SOURCE MATERIAL: Begin

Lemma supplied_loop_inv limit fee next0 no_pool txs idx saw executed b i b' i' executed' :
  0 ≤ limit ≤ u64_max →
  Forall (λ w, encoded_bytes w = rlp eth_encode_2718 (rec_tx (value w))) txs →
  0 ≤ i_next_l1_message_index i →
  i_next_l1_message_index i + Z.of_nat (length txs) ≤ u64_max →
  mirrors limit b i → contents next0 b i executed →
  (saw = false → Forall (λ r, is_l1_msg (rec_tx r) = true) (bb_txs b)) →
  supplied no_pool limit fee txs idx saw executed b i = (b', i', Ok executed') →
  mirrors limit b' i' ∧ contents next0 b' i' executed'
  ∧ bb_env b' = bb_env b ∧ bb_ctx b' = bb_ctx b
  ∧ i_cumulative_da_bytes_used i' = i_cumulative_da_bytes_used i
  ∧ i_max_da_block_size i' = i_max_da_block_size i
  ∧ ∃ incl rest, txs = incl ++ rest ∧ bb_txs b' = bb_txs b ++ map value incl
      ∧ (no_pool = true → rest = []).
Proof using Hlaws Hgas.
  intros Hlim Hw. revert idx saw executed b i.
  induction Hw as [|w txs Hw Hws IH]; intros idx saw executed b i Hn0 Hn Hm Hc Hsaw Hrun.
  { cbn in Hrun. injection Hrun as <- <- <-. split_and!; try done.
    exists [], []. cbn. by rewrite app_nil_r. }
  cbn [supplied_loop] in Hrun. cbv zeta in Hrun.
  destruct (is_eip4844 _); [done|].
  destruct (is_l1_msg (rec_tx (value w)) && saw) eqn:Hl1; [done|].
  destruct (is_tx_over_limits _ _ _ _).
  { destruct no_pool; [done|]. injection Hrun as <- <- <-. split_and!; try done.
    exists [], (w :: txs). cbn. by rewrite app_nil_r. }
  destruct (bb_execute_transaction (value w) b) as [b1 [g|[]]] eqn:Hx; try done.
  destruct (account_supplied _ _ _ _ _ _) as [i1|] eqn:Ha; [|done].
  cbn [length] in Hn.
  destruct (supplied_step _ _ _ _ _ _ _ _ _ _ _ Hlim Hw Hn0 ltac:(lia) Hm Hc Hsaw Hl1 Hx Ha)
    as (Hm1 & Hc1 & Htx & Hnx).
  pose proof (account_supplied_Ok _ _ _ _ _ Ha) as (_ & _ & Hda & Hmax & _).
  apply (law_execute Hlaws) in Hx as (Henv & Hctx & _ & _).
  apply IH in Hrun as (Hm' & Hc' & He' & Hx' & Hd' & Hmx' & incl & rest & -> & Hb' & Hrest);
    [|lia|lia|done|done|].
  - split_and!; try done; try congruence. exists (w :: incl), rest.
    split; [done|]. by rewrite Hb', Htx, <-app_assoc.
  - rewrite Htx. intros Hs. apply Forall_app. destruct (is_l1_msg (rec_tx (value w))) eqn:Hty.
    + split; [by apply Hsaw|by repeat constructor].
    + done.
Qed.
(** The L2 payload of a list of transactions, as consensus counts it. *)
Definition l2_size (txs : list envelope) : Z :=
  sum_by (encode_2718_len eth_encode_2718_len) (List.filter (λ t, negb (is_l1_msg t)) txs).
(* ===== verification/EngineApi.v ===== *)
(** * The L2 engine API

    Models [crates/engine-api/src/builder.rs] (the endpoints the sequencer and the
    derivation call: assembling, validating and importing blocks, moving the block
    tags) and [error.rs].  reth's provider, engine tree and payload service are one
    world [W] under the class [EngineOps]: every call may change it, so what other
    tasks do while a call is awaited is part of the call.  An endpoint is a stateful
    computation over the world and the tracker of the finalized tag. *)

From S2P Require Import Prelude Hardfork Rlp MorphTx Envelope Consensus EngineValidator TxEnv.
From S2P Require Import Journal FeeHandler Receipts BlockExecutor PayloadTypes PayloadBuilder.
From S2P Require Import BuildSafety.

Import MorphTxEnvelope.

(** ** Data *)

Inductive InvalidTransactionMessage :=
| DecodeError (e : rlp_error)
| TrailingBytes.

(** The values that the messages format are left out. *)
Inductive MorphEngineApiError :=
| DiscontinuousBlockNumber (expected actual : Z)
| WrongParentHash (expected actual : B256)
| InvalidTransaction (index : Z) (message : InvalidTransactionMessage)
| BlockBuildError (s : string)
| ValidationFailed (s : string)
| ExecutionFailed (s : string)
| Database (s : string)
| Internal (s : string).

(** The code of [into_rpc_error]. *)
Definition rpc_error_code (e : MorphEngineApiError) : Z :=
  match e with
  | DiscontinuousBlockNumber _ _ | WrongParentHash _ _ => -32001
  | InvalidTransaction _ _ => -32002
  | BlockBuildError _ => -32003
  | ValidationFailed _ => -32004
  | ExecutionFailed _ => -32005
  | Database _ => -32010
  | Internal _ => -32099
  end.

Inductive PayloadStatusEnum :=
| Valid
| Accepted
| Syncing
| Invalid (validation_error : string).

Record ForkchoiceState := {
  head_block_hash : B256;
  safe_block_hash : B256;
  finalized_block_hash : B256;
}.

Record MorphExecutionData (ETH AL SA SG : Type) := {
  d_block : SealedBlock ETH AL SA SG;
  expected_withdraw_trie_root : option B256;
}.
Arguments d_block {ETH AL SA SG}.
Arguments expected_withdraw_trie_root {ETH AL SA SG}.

SOURCE MATERIAL: End
SOURCE MATERIAL: Begin

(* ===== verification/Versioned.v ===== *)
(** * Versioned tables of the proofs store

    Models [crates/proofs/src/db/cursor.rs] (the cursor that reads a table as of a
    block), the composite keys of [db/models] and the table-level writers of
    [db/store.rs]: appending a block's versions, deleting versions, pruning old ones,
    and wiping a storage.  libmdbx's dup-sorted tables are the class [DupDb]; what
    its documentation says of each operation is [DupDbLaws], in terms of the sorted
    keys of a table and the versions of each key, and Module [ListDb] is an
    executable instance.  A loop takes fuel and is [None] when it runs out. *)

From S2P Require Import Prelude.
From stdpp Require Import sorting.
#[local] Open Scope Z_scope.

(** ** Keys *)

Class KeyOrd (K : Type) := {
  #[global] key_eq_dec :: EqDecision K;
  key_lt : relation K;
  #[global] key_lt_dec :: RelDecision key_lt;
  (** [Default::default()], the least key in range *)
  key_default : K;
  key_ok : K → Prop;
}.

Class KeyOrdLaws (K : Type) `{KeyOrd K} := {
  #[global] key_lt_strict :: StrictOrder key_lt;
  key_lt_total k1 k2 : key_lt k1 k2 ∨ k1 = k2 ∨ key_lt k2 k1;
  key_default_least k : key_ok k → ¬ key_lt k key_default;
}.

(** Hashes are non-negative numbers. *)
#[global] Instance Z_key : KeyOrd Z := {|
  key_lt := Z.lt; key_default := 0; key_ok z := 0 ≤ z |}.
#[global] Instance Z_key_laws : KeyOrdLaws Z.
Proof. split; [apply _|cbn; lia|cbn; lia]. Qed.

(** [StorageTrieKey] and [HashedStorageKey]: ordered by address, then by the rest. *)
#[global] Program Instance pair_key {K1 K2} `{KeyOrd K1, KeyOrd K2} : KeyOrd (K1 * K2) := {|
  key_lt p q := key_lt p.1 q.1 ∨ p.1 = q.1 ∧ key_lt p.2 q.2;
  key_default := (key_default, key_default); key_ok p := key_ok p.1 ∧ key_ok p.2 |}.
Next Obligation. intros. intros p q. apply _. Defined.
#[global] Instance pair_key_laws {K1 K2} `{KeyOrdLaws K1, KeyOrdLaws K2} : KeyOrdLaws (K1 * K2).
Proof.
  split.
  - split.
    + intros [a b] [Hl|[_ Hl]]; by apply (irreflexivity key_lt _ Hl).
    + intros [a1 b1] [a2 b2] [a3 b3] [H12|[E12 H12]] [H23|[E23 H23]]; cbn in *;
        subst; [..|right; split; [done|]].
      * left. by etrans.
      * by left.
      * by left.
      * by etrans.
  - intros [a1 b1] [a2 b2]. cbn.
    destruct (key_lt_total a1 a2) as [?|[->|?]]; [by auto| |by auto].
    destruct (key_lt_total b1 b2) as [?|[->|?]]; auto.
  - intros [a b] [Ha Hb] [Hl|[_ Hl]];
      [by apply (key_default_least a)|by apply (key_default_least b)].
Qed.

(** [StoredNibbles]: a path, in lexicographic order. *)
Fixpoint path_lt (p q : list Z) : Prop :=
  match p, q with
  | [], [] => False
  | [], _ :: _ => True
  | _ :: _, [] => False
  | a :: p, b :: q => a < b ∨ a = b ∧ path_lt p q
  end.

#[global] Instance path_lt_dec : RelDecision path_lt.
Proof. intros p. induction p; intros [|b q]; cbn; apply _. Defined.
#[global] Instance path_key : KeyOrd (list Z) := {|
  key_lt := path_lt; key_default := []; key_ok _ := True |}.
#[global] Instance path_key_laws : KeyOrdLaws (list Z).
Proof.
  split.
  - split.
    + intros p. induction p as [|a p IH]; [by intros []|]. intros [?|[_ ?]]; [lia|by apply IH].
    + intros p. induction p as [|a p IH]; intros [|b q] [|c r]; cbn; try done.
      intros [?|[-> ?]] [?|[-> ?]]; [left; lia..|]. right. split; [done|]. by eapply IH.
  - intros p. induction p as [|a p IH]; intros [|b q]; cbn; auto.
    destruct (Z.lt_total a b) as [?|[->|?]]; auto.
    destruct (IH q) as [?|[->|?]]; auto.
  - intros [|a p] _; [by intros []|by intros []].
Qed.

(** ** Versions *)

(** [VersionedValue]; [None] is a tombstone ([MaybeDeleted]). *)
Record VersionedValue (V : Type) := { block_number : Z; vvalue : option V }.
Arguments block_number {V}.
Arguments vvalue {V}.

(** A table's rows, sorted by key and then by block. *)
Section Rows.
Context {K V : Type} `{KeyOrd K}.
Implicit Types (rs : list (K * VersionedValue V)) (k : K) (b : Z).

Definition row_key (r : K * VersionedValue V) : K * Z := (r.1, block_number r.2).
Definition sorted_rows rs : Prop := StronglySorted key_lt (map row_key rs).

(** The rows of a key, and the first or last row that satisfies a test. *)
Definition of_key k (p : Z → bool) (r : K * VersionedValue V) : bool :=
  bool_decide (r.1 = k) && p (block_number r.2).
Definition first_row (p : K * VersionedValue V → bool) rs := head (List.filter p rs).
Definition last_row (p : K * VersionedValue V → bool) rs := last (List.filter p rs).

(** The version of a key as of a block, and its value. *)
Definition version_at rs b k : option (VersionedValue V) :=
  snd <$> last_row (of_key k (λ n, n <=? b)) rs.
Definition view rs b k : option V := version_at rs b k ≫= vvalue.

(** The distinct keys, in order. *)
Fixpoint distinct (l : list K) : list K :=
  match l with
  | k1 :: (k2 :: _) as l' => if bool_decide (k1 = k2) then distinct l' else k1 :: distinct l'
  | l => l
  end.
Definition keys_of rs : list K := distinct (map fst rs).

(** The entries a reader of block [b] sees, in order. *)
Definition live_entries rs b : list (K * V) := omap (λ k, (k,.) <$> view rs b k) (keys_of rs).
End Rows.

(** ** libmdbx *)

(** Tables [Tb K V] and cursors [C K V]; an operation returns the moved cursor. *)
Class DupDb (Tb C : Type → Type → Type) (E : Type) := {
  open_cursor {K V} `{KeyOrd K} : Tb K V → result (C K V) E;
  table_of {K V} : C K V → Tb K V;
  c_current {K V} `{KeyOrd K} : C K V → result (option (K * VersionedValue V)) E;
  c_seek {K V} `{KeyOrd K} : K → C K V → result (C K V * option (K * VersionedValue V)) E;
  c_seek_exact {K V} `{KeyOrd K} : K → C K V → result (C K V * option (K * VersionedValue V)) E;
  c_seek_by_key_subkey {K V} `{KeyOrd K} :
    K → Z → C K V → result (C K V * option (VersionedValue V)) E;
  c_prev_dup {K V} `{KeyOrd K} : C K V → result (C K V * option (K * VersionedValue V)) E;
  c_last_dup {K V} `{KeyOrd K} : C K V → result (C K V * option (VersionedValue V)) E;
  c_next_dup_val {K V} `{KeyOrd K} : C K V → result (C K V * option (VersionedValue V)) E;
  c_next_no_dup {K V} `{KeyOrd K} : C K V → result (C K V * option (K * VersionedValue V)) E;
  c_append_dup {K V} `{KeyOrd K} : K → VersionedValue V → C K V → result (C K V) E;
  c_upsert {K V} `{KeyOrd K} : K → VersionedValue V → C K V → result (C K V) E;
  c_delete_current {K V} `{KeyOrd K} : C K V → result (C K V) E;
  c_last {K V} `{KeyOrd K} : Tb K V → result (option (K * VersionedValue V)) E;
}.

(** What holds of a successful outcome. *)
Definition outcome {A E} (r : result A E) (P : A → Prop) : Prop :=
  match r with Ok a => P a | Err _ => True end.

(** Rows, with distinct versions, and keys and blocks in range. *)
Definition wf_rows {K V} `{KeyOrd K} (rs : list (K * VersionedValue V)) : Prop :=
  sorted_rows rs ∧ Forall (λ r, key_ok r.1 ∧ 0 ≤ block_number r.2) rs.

SOURCE MATERIAL: End

- _TO DO_: Repeat, exactly as they stand above, the lines from the line with "block), the composite" to the line with "Proof. split; [apply", both lines included.

- _SOLUTION TO THIS TASK_:
    block), the composite keys of [db/models] and the table-level writers of
    [db/store.rs]: appending a block's versions, deleting versions, pruning old ones,
    and wiping a storage.  libmdbx's dup-sorted tables are the class [DupDb]; what
    its documentation says of each operation is [DupDbLaws], in terms of the sorted
    keys of a table and the versions of each key, and Module [ListDb] is an
    executable instance.  A loop takes fuel and is [None] when it runs out. *)

From S2P Require Import Prelude.
From stdpp Require Import sorting.
#[local] Open Scope Z_scope.

(** ** Keys *)

Class KeyOrd (K : Type) := {
  #[global] key_eq_dec :: EqDecision K;
  key_lt : relation K;
  #[global] key_lt_dec :: RelDecision key_lt;
  (** [Default::default()], the least key in range *)
  key_default : K;
  key_ok : K → Prop;
}.

Class KeyOrdLaws (K : Type) `{KeyOrd K} := {
  #[global] key_lt_strict :: StrictOrder key_lt;
  key_lt_total k1 k2 : key_lt k1 k2 ∨ k1 = k2 ∨ key_lt k2 k1;
  key_default_least k : key_ok k → ¬ key_lt k key_default;
}.

(** Hashes are non-negative numbers. *)
#[global] Instance Z_key : KeyOrd Z := {|
  key_lt := Z.lt; key_default := 0; key_ok z := 0 ≤ z |}.
#[global] Instance Z_key_laws : KeyOrdLaws Z.
Proof. split; [apply _|cbn; lia|cbn; lia]. Qed.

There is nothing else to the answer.